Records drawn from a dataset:

+ + +

(* ===== verification/Prelude.v ===== *)
(** * V2bZ: a verified model of the node agent

    V2bZ runs the nodes of a proxy panel.  It asks the panel for each node's
    configuration and users, sets the nodes up in one of three proxy cores
    (xray-core, sing-box, hysteria2), limits speed, devices and destinations,
    and reports traffic and online devices back.  This development translates
    the agent's own Go code into Gallina, component by component, and proves
    what makes each component correct; where the code does not do what it
    means to, the theorem states what it does.

    ** Parts, files and sources (paths under src/)

    - Prelude: results of Go calls ([res]: value, error, panic), 64-bit
      integers, map iteration in an unspecified order ([RangeOrder]), sums,
      shared lemmas and tactics.
    - Threads: pools of goroutines with shared state, the rely-guarantee rule
      ([pool_invariant]), runs of one goroutine and of a schedule; tables of
      pointers ([ptr_wf]).
    - Progs: tasks as trees of atomic calls ([prog]), run alone ([prun]) or in a
      pool; a weakest precondition under interference ([safe]), which also
      knows the calls that a task has made ([makes_call]), and what a task
      promises the others ([guarantees]), joined by [pool_safe].
    - GoStd, GoText: the functions of strings, strconv, net, time and encoding
      that are used, UTF-8 and JSON string literals among them.  Lower:
      strings.ToLower by the table of Unicode, and how it agrees with TrimSpace.
    - Conf: conf/*.go, the configuration structs, their defaults and the
      UnmarshalJSON methods.
    - Panel: api/panel/node.go and user.go, the data the panel sends;
      common/format/user.go, the key of a user on a node.
    - Counter: common/counter, traffic counters as storages in a heap that the
      counter map and the connections share.  CounterConc: the same under
      concurrency, as step relations.
    - Traffic: the loop of GetUserTrafficSlice (core/*/user.go).
    - Limiter: limiter/*.go, the limiter a core asks about every connection;
      a registry maps tags to pointers, shared with the controllers.
      LimitConc: CheckLimit in many connections and GetOnlineDevice in the
      report task at once.
    - UserDiff: compareUserList of node/user.go, and its effect on the limiter.
    - Task: common/task, the periodic goroutines, as a step relation.
    - Json5: common/json5, comments and trailing commas of the configuration.
    - Core: core/interface.go, the interface of a core as a class ([CoreOps])
      with the contract a controller relies on ([NodeCore], [ReportFrame]), and
      the abstract core that only keeps the users of each node.
    - Selector: core/core.go and selector.go, several cores behind one
      interface; over cores that keep the contract it is itself an instance of
      it ([Selector_NodeCore]).
    - XrayCore, SingCore, Hy2Core: user management, traffic reports and hooks of
      core/xray, core/sing and core/hy2.
    - XrayInbound, XrayNode: core/xray/inbound.go; outbound.go, dns.go, xray.go
      and node.go: what a node becomes in xray-core, and AddNode, New, Start,
      Close.  SingNode: core/sing/node.go and sing.go, the same for sing-box.
      GeoLoader, Hy2Config: core/hy2/geoloader.go; config.go, serverConfig.go,
      node.go, hy2.go and logger.go, the same for hysteria2.  Host: the files
      and the environment they share.
    - Sniff: core/xray/app/dispatcher/sniffer.go and fakednssniffer.go, and the
      cached reader and the sniffing loop of default.go.  Dispatcher: the rest of
      default.go, getLink to routedDispatch, with common/rate.  LinkConc: getLink
      and DispatchLink in many connections at once, which open and hang up while
      DelUsers removes users, with the walk of CloseAll link by link.
    - PanelNode, PanelClient: api/panel, decoding of the node configuration and
      the client with its caches.
    - NodeOptions: node/options.go, local and panel certificate settings.
    - NodeAdd: from the panel's answer to a core; the three cores as one
      instance of [CoreOps].
    - Lego, Renewal, Cert: node/lego.go and cert.go, certificates.
    - Controller: node/controller.go, task.go, user.go and node.go, which tie all
      of this together over the interfaces [CoreOps], [PanelOps] and [Machine].
      ControllerConc: the monitor, report and renewal tasks as programs that
      connections and each other interrupt.
      EndToEnd: controller, xray core, dispatcher, limiter and panel client in
      one world.  MonitorLinks: the monitor while getLink opens connections.
    - Daemon: conf/conf.go, log.go and watch.go with cmd/server.go: loading the
      configuration, the watcher, the reload.
    - Clock, Keys, Commands: common/systime, common/crypt, common/exec and the
      other commands of cmd/.  Serve: cmd/server.go from the log to the signal,
      with the changes taken up in between, and the table of commands.

    A Go struct is a record, a method a function from its receiver to the new
    one; pointers that are shared (counter storages, limiters) live in explicit
    heaps.  Libraries that are not in src/ and the services of the operating
    system are type classes: HTTP ([HttpLib]), document decoding ([NodeDecoder],
    [ConfDecoder]), token buckets, regular expressions, X.509 and ACME
    ([CryptoLib], [AcmeLib]), files and clock ([Machine]), the handlers and
    builders of the proxy cores, sockets, databases and routing ([XrayConfLib],
    [SingBoxLib], [Hy2ConfLib], [RoutingLib], [SniffLib], ...).  Nothing is
    assumed of them except where a class states a law ([RangeOrder], [NodeCore],
    [ReportFrame], [MachineLaws], [ConfLaws], [ReaderSpec], [UDPPorts],
    [TCPPorts], [GeoFrame], [KeyLaws], [XrayUsers]: adding and removing a user
    through a user manager changes the users of that inbound and no other, and
    the [...Total] classes: a library returns) or a
    theorem a hypothesis.  A goroutine that the code starts is a value that its
    caller returns (the [Task] of [Dispatch]) or a step of a relation (Task,
    CounterConc, LimitConc, LinkConc, ControllerConc, MonitorLinks).  There a
    step is one call of a sync.Map, or one section under a mutex, with the local
    computation up to the next one, and in ControllerConc one call of the core,
    the panel's client or the limiter; [alone_refines], [opener_refines],
    [remover_refines] and [tasks_sequential] show that a goroutine that runs
    alone does what the sequential definition of the same code says.  Logging is
    left out; the texts of errors are given in English.

    ** What the theorems show

    - Limits: [CheckLimit_decision], [CheckLimit_rate], [GetOnlineDevice_report]
      say exactly who is rejected, at which rate the others run and which
      devices are reported.  [dynamic_limit_ignored],
      [dynamic_expiry_locks_out] and [device_readmission] are consequences the
      code does not intend.  Under concurrency, [bucket_agree],
      [accepted_recorded] and [reported_used] are what remains true;
      [device_limit_race] and [report_loses_device] are what does not.
    - Traffic: [traffic_accounting], [conn_counts_buffers],
      [unwrapped_copy_counts],
      [traffic_slice_exact], [traffic_slice_conserves], [GetCounter_agree],
      [race_accounting] and [ReportUserTraffic_exact] follow the bytes from a
      connection to the report, and [carried_bytes_reported] states the whole
      way at once, from the link of a connection to what is posted to the
      panel, above the node's threshold and below it; [conn_Read_overwrites], [race_loses], [first_counter_lost] and
      [removed_traffic_unreported] show where bytes are lost.
    - Users: [compareUserList_exact], [UpdateUser_refines_AddLimiter],
      [monitor_users_sync] keep core and limiter in step with the panel as long
      as the core takes the monitor's calls; a list that it refuses is not
      tried again ([refused_list_not_retried]).
      [monitor_sync_among_tasks] and, with the xray core's own connections,
      [monitor_sync_among_links] show that report tasks and connections do not
      disturb it; a second round of the monitor does ([two_rounds_out_of_step]),
      and so does the renewal of the certificate ([renewal_undoes_round]);
      [Selector_users_contract], [Xray_users_contract] (the users of a node are
      those of the inbound's user manager), [Xray_DelUsers_forgets],
      [Hy2_DelUsers_every_node] are the cores' side.
      [removed_user_locked_out] follows a user whom the panel drops through
      all of it, for a round that runs alone on an unchanged node: he loses his
      connections and can open no more.
      [named_reload_locks_out], [sing_DelUsers_other_node],
      [hy2_reload_keeps_removed_user] and [hy2_removed_connection_goes_on] are
      where the step is lost.
    - Nodes: [monitor_reload_exact], [Selector_AddNode_routes],
      [parse_routes_exact], [effective_cert_source], [node_change_lost],
      [failed_start_close_panics], [report_task_exact].
    - Setting a node up: [GetNodeInfo_typed] is what the panel client promises the
      cores, [panel_node_added] that xray and hysteria2 need no more, and on
      which answers sing panics.
      [buildInbound_exact], [buildInbound_rebuild], [getInboundOptions_exact],
      [trojan_fallbacks_exact], [getQUICConfig_exact], [masquerade_status],
      [dest_json_roundtrip], [extract_format_roundtrip],
      [reality_MaxTimeDiff_bounds], [bandwidth_bounds] say what is configured,
      [Xray_AddNode_frame], [Sing_AddNode_frame], [Hy2_AddNode_frame] what else
      changes, [cores_agree_on_security] that two cores do the same.
      [dns_errors_lost], [bad_dns_accepted_second_time],
      [v2ray_transport_panics_iff], [failed_node_keeps_port],
      [masquerade_node_cannot_return] are consequences not intended.
      [LoadGeo_fallback]: a database survives a failed download.
    - Connections: [getLink_metered], [getLink_refused], [dispatch_target],
      [routedDispatch_sound] and, across the dispatcher and the user
      management, [removed_user_is_cut], and under concurrency
      [registered_link_is_cut] and [counted_in_table]; [first_link_escapes] and
      [late_link_escapes] are the connections that get away.  [sniffer_results] and
      [cached_reader_lossless] for sniffing; [routed_connection_spec],
      [hy2_over_limit_hits_next_traffic] for the other cores.
    - Service: [Watch_exact], [reloads_spaced], [broken_file_ends_service],
      [failed_reload_fatal], [exit_closes_first_core], [windows_clock_in_zone],
      [service_commands_truthful], [uninstall_ignores_answer];
      [GenX25519Private_clamped] and [aes_roundtrip] for keys.
    - Certificates: [requestCert_truthful], [RenewCert_exact];
      [own_certificate_kept] is what escapes the test for self-signed
      certificates.
    - Tasks: [task_close_safe], [task_restart_duplicates].
    - Configuration text: [prep_terminates], [prep_strip], [ReadAll_prep],
      [block_comment_two_stars].

    ** Bounds and fuel

    Integers are 64 bits wide and wrap ([wrap64]).  The loops of Json5 take fuel,
    and [prep_terminates] shows that the length of the buffer and a constant are
    enough; trimming and replacing in strings take the length of the string,
    since every step removes a byte; the sniffing loop takes fuel, and
    [sniffer_results] shows that two turns are enough, since no sniffer asks for
    more data.  All other recursion is structural.  Ports, windows and
    durations have the widths of their Go types ([wrapu16], [wrapu32],
    [wrapu64]).

    ** Not modelled

    Blank imports (core/imports, core/xray/distro) and protobuf output
    (config.pb.go).  The libraries' own code, cobra's among it, is a parameter
    throughout.  Two reloads of the configuration are not interleaved with each
    other, nor are the unsynchronised accesses to plain Go maps (AliveList and
    UUIDtoUID of the limiter, the links of a manager in CloseAll), whose outcome
    Go leaves open. *)

From stdpp Require Import prelude gmap strings pretty list fin_maps.
From Stdlib Require Import Lia ZArith.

+ + +

Exercise objective: The first line of the entries above and every line after it, up to and including the line with "- Progs: tasks", should be set down exactly.

Result for this exercise:
(* ===== verification/Prelude.v ===== *)
(** * V2bZ: a verified model of the node agent

    V2bZ runs the nodes of a proxy panel.  It asks the panel for each node's
    configuration and users, sets the nodes up in one of three proxy cores
    (xray-core, sing-box, hysteria2), limits speed, devices and destinations,
    and reports traffic and online devices back.  This development translates
    the agent's own Go code into Gallina, component by component, and proves
    what makes each component correct; where the code does not do what it
    means to, the theorem states what it does.

    ** Parts, files and sources (paths under src/)

    - Prelude: results of Go calls ([res]: value, error, panic), 64-bit
      integers, map iteration in an unspecified order ([RangeOrder]), sums,
      shared lemmas and tactics.
    - Threads: pools of goroutines with shared state, the rely-guarantee rule
      ([pool_invariant]), runs of one goroutine and of a schedule; tables of
      pointers ([ptr_wf]).
    - Progs: tasks as trees of atomic calls ([prog]), run alone ([prun]) or in a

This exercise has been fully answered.